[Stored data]
(** Once no key repeats, the pass changes nothing. *)
Lemma dedup_blocks_id ms st bs :
  NoDup (keys bs) -> (forall x, x ∈ keys bs -> x ∉ dd_seen st) ->
  dedup_blocks names ms st bs
  = (bs, {| dd_seen := list_to_set (keys bs) ∪ dd_seen st; dd_folded := dd_folded st |}).
Proof.
  revert st. induction bs as [|b bs IH]; intros st Hn Hd; cbn [dedup_blocks].
  { destruct st; cbn. by rewrite (left_id_L ∅ (∪)). }
  unfold dedup_block. rewrite keys_cons in *.
  destruct (dedup_key names b) as [[id [name hash]]|] eqn:Ek.
  - apply NoDup_cons in Hn as [Hnew Hn].
    rewrite bool_decide_eq_false_2 by (apply Hd; left).
    rewrite IH; [|done|].
    + cbn. f_equal. f_equal. set_solver.
    + cbn. intros x Hx. apply not_elem_of_union. split; [set_solver|]. apply Hd. by right.
  - by rewrite IH.
Qed.
Lemma dedup_messages_id ms todo :
  NoDup (keys (visit todo)) ->
  dedup_messages names ms todo = (todo, {| dd_seen := list_to_set (keys (visit todo)); dd_folded := 0 |}).
Proof.
  induction todo as [|m todo IH]; [done|]. rewrite visit_cons, keys_app. intros Hn.
  apply NoDup_app in Hn as (Hn1 & Hd & Hn2). cbn [dedup_messages]. rewrite (IH Hn1).
  rewrite dedup_blocks_id; [|done|cbn; set_solver]. cbn. rewrite list_to_set_app_L.
  destruct m. do 2 f_equal. set_solver.
Qed.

▶ **WHAT IS REQUIRED**
Each line from the one that contains "revert st. induction" to the end of the data should be set down exactly, both ends included.

▶ **ANSWER BOX**
  revert st. induction bs as [|b bs IH]; intros st Hn Hd; cbn [dedup_blocks].
  { destruct st; cbn. by rewrite (left_id_L ∅ (∪)). }
  unfold dedup_block. rewrite keys_cons in *.
  destruct (dedup_key names b) as [[id [name hash]]|] eqn:Ek.
  - apply NoDup_cons in Hn as [Hnew Hn].
    rewrite bool_decide_eq_false_2 by (apply Hd; left).
    rewrite IH; [|done|].
    + cbn. f_equal. f_equal. set_solver.
    + cbn. intros x Hx. apply not_elem_of_union. split; [set_solver|]. apply Hd. by right.
  - by rewrite IH.
Qed.
Lemma dedup_messages_id ms todo :
  NoDup (keys (visit todo)) ->
  dedup_messages names ms todo = (todo, {| dd_seen := list_to_set (keys (visit todo)); dd_folded := 0 |}).
Proof.
  induction todo as [|m todo IH]; [done|]. rewrite visit_cons, keys_app. intros Hn.
  apply NoDup_app in Hn as (Hn1 & Hd & Hn2). cbn [dedup_messages]. rewrite (IH Hn1).
  rewrite dedup_blocks_id; [|done|cbn; set_solver]. cbn. rewrite list_to_set_app_L.
  destruct m. do 2 f_equal. set_solver.
Qed.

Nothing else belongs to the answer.